Edwards argued her case with Hastings’ lawyer. There were many times, Edwards says, when Hastings’ lawyer didn’t return her phone calls. Months went by.
Finally Mark Kaufman relented and called Edwards himself.
Edwards remembers that Kaufman said he wanted to end the stalemate and was ready to negotiate with her.
For her tenacity, Edwards got her original price back and did not have to pay the conversion fee. According to Christopher Manning, the attorney representing the Monterey condo owners in a civil suit now pending in D.C. Superior Court, Edwards’ victory marked a turning point in the way the units are sold. Hastings no longer lists the conversion fee as a line item in the contracts. Instead, the fee is folded into the asking price.
Fifteen Monterey condo owners recently filed the suit, against Mark Kaufman and Hastings Development, in an attempt to get their conversion fees back. Mark Kaufman rebuffed repeated requests for comment.
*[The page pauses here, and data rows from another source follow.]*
(* ===== verification/SimTable.v ===== *)
(** * Entries and tables of the simulator

    Lemmas on the page table entries of Sim.v: the frame number and the four
    flags packed in a word, and the two-level table as a map from page
    numbers to entries. *)

From S2P Require Import Prelude Bytes SimLru SimAlgs Sim.

(** ** The packed word *)

Definition bz (b : bool) (k : Z) : Z := if b then k else 0.
(** The word for frame [f] with the flags valid, dirty, referenced and on
    swap. *)
Definition word (f : Z) (v d r o : bool) : Z := 4096 * f + (bz v 1 + bz d 2 + bz r 4 + bz o 8).

Lemma testbit_word f c m : 0 <= c < 4096 → 0 <= m →
  Z.testbit (4096 * f + c) m = if m <? 12 then Z.testbit c m else Z.testbit f (m - 12).
Proof.
  intros Hc Hm. destruct (Z.ltb_spec m 12).
  - rewrite <-(Z.mod_small c 4096) at 2 by done. replace (4096 * f + c) with (c + f * 4096) by lia.
    rewrite <-(Z.mod_pow2_bits_low _ 12) by lia. change (2 ^ 12) with 4096. by rewrite Z_mod_plus_full.
  - replace m with (m - 12 + 12) at 1 by lia. rewrite <-Z.div_pow2_bits by lia. change (2 ^ 12) with 4096.
    replace (4096 * f + c) with (c + f * 4096) by lia. rewrite Z_div_plus_full by lia.
    by rewrite Z.div_small, Z.add_0_l by done.
Qed.
Lemma high_bits k m : 0 <= k < 4096 → 12 <= m → Z.testbit k m = false.
Proof. intros Hk Hm. rewrite <-(Z.mod_small k (2 ^ 12)) by done. apply Z.mod_pow2_bits_high. lia. Qed.
Lemma lor_low c k : 0 <= c < 4096 → 0 <= k < 4096 → 0 <= Z.lor c k < 4096.
Proof.
  intros Hc Hk. rewrite <-(Z.mod_small (Z.lor c k) (2 ^ 12)); [by apply Z.mod_pos_bound|].
  split; [apply Z.lor_nonneg; lia|]. destruct (decide (Z.lor c k = 0)) as [->|]; [done|].
  apply Z.log2_lt_pow2; [pose proof (Z.lor_nonneg c k); lia|]. rewrite Z.log2_lor by lia.
  assert (∀ z, 0 <= z < 4096 → Z.log2 z < 12) as Hl.
  { intros z Hz. destruct (decide (z = 0)) as [->|]; [done|]. apply Z.log2_lt_pow2; lia. }
  pose proof (Hl c Hc). pose proof (Hl k Hk). lia.
Qed.
Lemma lor_word f c k : 0 <= c < 4096 → 0 <= k < 4096 → Z.lor (4096 * f + c) k = 4096 * f + Z.lor c k.
Proof.
  intros Hc Hk. apply Z.bits_inj'. intros m Hm. rewrite Z.lor_spec, !testbit_word by (done || by apply lor_low).
  destruct (Z.ltb_spec m 12); [by rewrite Z.lor_spec|]. by rewrite (high_bits k), orb_false_r.
Qed.
Lemma land_word f c k : 0 <= c < 4096 → 0 <= k < 4096 → Z.land (4096 * f + c) k = Z.land c k.
Proof.
  intros Hc Hk. apply Z.bits_inj'. intros m Hm. rewrite !Z.land_spec, testbit_word by done.
  destruct (Z.ltb_spec m 12); [done|]. by rewrite (high_bits k), !andb_false_r.
Qed.
Lemma clear_word f c k : 0 <= f < 2 ^ 20 → 0 <= c < 4096 → 0 <= k < 4096 →
  Z.land (4096 * f + c) (u32 (Z.lnot k)) = 4096 * f + Z.ldiff c k.
Proof.
  intros Hf Hc Hk.
  assert (0 <= Z.ldiff c k < 4096) as Hd.
  { rewrite <-(Z.mod_small c (2 ^ 12)) by done. rewrite <-Z.land_ones by lia.
    replace (Z.ldiff (Z.land c (Z.ones 12)) k) with (Z.land (Z.ldiff c k) (Z.ones 12)).
    - rewrite Z.land_ones by lia. by apply Z.mod_pos_bound.
    - apply Z.bits_inj'. intros m Hm. rewrite !Z.land_spec, !Z.ldiff_spec, Z.land_spec.
      destruct (Z.testbit c m), (Z.testbit k m), (Z.testbit (Z.ones 12) m); done. }
  apply Z.bits_inj'. intros m Hm. rewrite Z.land_spec, !testbit_word by done. unfold u32.
  rewrite <-Z.land_ones, Z.land_spec, Z.lnot_spec by lia.
  destruct (Z.ltb_spec m 12).
  - rewrite Z.ones_spec_low, andb_true_r by lia. by rewrite Z.ldiff_spec.
  - rewrite (high_bits k) by done. destruct (decide (m < 32)).
    + by rewrite Z.ones_spec_low, andb_true_r by lia.
    + rewrite Z.ones_spec_high, andb_false_r by lia. symmetry.
      rewrite <-(Z.mod_small f (2 ^ 20)) by done. apply Z.mod_pow2_bits_high. lia.
Qed.
Lemma shiftr_word f c : 0 <= c < 4096 → Z.shiftr (4096 * f + c) 12 = f.
Proof.
  intros Hc. rewrite Z.shiftr_div_pow2 by lia. change (2 ^ 12) with 4096. symmetry.
  by apply (Z.div_unique _ _ _ c); [left|].
Qed.
Lemma flags_low v d r o : 0 <= bz v 1 + bz d 2 + bz r 4 + bz o 8 < 4096.
Proof. destruct v, d, r, o; simpl; lia. Qed.

Section flags.
Context (e : pte) (f : Z) (v d r o : bool) (Hf : 0 <= f < 2 ^ 20) (He : p_frame e = word f v d r o).
Let Hlow := flags_low v d r o.

Lemma flag_valid : flag PG_VALID e = v.
Proof. unfold flag. rewrite He. unfold word. rewrite land_word by done. by destruct v, d, r, o. Qed.
Lemma flag_dirty : flag PG_DIRTY e = d.
Proof. unfold flag. rewrite He. unfold word. rewrite land_word by done. by destruct v, d, r, o. Qed.
Lemma flag_onswap : flag PG_ONSWAP e = o.
Proof. unfold flag. rewrite He. unfold word. rewrite land_word by done. by destruct v, d, r, o. Qed.
Lemma set_valid : p_frame (set_flag PG_VALID e) = word f true d r o.
Proof. simpl. rewrite He. unfold word. rewrite lor_word by done. by destruct v, d, r, o. Qed.
Lemma set_dirty : p_frame (set_flag PG_DIRTY e) = word f v true r o.
Proof. simpl. rewrite He. unfold word. rewrite lor_word by done. by destruct v, d, r, o. Qed.
Lemma set_ref : p_frame (set_flag PG_REF e) = word f v d true o.
Proof. simpl. rewrite He. unfold word. rewrite lor_word by done. by destruct v, d, r, o. Qed.
Lemma set_onswap : p_frame (set_flag PG_ONSWAP e) = word f v d r true.
Proof. simpl. rewrite He. unfold word. rewrite lor_word by done. by destruct v, d, r, o. Qed.
Lemma clear_valid : p_frame (clear_flag PG_VALID e) = word f false d r o.
Proof. simpl. rewrite He. unfold word. rewrite clear_word by done. by destruct v, d, r, o. Qed.
Lemma clear_dirty : p_frame (clear_flag PG_DIRTY e) = word f v false r o.
Proof. simpl. rewrite He. unfold word. rewrite clear_word by done. by destruct v, d, r, o. Qed.
Lemma frame_of_word : Z.shiftr (p_frame e) PAGE_SHIFT = f.
Proof. rewrite He. by apply shiftr_word. Qed.
End flags.

(** ** The two-level table *)

Definition page_no (vaddr : Z) : Z := vaddr / 4096.
Definition ptr_of (pn : Z) : pte_ptr := (pn / 4096, pn mod 4096).
Definition pd_at (pd : list (option (list pte))) (pn : Z) : option pte :=
  match idx pd (pn / 4096) with Some (Some t) => idx t (pn mod 4096) | _ => None end.
Definition set_at (pd : list (option (list pte))) (pn : Z) (e : pte) : list (option (list pte)) :=
  match idx pd (pn / 4096) with
  | Some (Some t) => upd pd (pn / 4096) (Some (upd t (pn mod 4096) e))
  | _ => pd
  end.
Record pd_ok (pd : list (option (list pte))) : Prop := {
  pd_len : len pd = 4096;
  pd_tables d t : idx pd d = Some (Some t) → len t = 4096;
}.

Lemma index_of_vaddr vaddr : 0 <= vaddr < 2 ^ 36 →
  (PGDIR_INDEX vaddr, PGTBL_INDEX vaddr) = ptr_of (page_no vaddr) ∧ 0 <= page_no vaddr < 2 ^ 24.
Proof.
  intros Hv. unfold PGDIR_INDEX, PGTBL_INDEX, ptr_of, page_no, PGDIR_SHIFT, PAGE_SHIFT.
  change PGTBL_MASK with (Z.ones 12). rewrite Z.land_ones, !Z.shiftr_div_pow2 by lia.
  change (2 ^ 12) with 4096. rewrite Z.div_div by lia. change (4096 * 4096) with (2 ^ 24).
  assert (0 <= vaddr / 2 ^ 24 < 2 ^ 12).
  { split; [apply Z.div_pos; lia|]. apply Z.div_lt_upper_bound; lia. }
  rewrite u32_small by lia. split; [done|]. split; [apply Z.div_pos; lia|]. apply Z.div_lt_upper_bound; lia.
Qed.
Lemma page_addr_no vaddr : 0 <= vaddr < 2 ^ 36 → page_addr vaddr = 4096 * page_no vaddr.
Proof.
  intros Hv. unfold page_addr, page_no, PAGE_SHIFT. rewrite Z.shiftl_mul_pow2, Z.shiftr_div_pow2 by lia.
  change (2 ^ 12) with 4096. pose proof (Z.div_mod vaddr 4096 ltac:(lia)). pose proof (Z.mod_pos_bound vaddr 4096 ltac:(lia)).
  rewrite u64_small by lia. lia.
Qed.
Lemma ptr_of_inj pn pn' : ptr_of pn = ptr_of pn' → pn = pn'.
Proof.
  unfold ptr_of. intros [= E1 E2]. rewrite (Z.div_mod pn 4096), (Z.div_mod pn' 4096) by lia. by rewrite E1, E2.
Qed.
Lemma pd_at_set pd pn e e' pn' : pd_at pd pn = Some e → 0 <= pn' →
  pd_at (set_at pd pn e') pn' = if decide (pn = pn') then Some e' else pd_at pd pn'.
Proof.
  unfold pd_at, set_at. intros He Hp'. destruct (idx pd (pn / 4096)) as [[t|]|] eqn:E; [|done..].
  pose proof (idx_Some_range _ _ _ E). pose proof (idx_Some_range _ _ _ He). rewrite idx_upd by done.
  destruct (decide (pn / 4096 = pn' / 4096)) as [Ed|Ed].
  - rewrite <-Ed, E. rewrite idx_upd by done. destruct (decide (pn mod 4096 = pn' mod 4096)) as [Em|Em].
    + rewrite decide_True; [done|]. apply ptr_of_inj. unfold ptr_of. by rewrite Ed, Em.
    + rewrite decide_False; [done|]. by intros ->.
  - rewrite decide_False; [done|]. by intros ->.
Qed.
Lemma set_at_ok pd pn e : pd_ok pd → pd_ok (set_at pd pn e).
Proof.
  intros [Hl Ht]. unfold set_at. destruct (idx pd (pn / 4096)) as [[t|]|] eqn:E; [|by split..].
  split; [by rewrite len_upd|]. intros d t'. pose proof (idx_Some_range _ _ _ E). rewrite idx_upd by done.
  destruct (decide (pn / 4096 = d)); [|apply Ht]. intros [= <-]. rewrite len_upd. by apply (Ht (pn / 4096)).
Qed.
Lemma set_at_twice pd pn e e1 e2 : pd_at pd pn = Some e → set_at (set_at pd pn e1) pn e2 = set_at pd pn e2.
Proof.
  unfold pd_at, set_at. destruct (idx pd (pn / 4096)) as [[t|]|] eqn:E; [|done..]. intros He.
  pose proof (idx_Some_range _ _ _ E). rewrite idx_upd_eq by done. by rewrite !upd_upd.
Qed.
(** A fresh second-level table. *)
Lemma pd_at_table pd d t pn : idx pd d = Some None → len t = 4096 → 0 <= pn →
  pd_at (upd pd d (Some t)) pn = if decide (pn / 4096 = d) then idx t (pn mod 4096) else pd_at pd pn.
Proof.
  intros Hd Ht Hpn. pose proof (idx_Some_range _ _ _ Hd). unfold pd_at. rewrite idx_upd by done.
  destruct (decide (d = pn / 4096)) as [->|Hne]; [by rewrite decide_True|by rewrite decide_False].
Qed.

Section tables.
Context {D : Type} `{Swap D}.
Implicit Types s : sim D.

Lemma wp_load_pte pn e s Q : pd_at (pgdir s) pn = Some e → Q e s → wp (load_pte (ptr_of pn)) s Q.
Proof.
  unfold pd_at. intros He HQ. unfold load_pte. rewrite wp_bind. simpl.
  destruct (idx (pgdir s) (pn / 4096)) as [[t|]|] eqn:E; [|done..]. eapply wp_aload; [done|].
  by eapply wp_aload_list.
Qed.
Lemma wp_store_pte pn e f s Q : pd_at (pgdir s) pn = Some e →
  Q tt (put_pgdir (set_at (pgdir s) pn (f e)) s) → wp (store_pte (ptr_of pn) f) s Q.
Proof.
  unfold pd_at, set_at. intros He HQ. unfold store_pte. rewrite wp_bind. simpl.
  destruct (idx (pgdir s) (pn / 4096)) as [[t|]|] eqn:E; [|done..]. eapply wp_aload; [done|].
  simpl. rewrite wp_bind. eapply wp_aload_list; [done|]. pose proof (idx_Some_range _ _ _ E). by eapply wp_astore.
Qed.
Lemma wp_incr get put s Q : get s < 2 ^ 31 - 1 → Q tt (put (get s + 1) s) → wp (incr (D := D) get put) s Q.
Proof. intros Hlt HQ. unfold incr. wp_pure. apply wp_guard_or; [by apply Z.ltb_lt|]. by wp_pure. Qed.
End tables.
There are always going to be delays in construction. Developers get tied up in obtaining District permits. Windows arrive when the proper installers aren’t available. And digging into the ground always produces long-lost artifacts such as old pipes and concrete. The savvy developers at Metropolis know how to make the bad news go down a lot easier: Don’t apologize—throw a party.
A Metropolis shindig is an occasion to show off construction models, champion the benefits of loft living, and ease any tensions through free drinks. Penny Karas, director of marketing and communications for Metropolis, refers to these affairs not as parties but as “buyer-update events” or “town-hall meetings.”
In the late fall of 2003, Metropolis held one such meeting at a U Street NW office space for clients who’d bought units in Langston Lofts, a five-story glass-and-brick building located at the corner of 14th and V Streets NW. The construction had started to lag months behind its original completion date. According to Metropolis principal Merrick Malone, the party was just one of several thrown for his future Langston condo owners. “We think that’s a good way to make sure the people are able to know their neighbors,” he explains.
Ernest Green thought so, too. Green, a 65-year-old U Street restaurateur, had signed a contract with Langston Lofts for Unit No. 206. He’d put down a $16,441 deposit. Green helped himself to the finger food and drinks and stayed for the developers’ hype speech and multi-unit model displays. “It was very rah-rah, very upbeat,” he remembers. “I felt good. It felt good. It felt secure that I had it. I felt good about the location. I felt good about the property.”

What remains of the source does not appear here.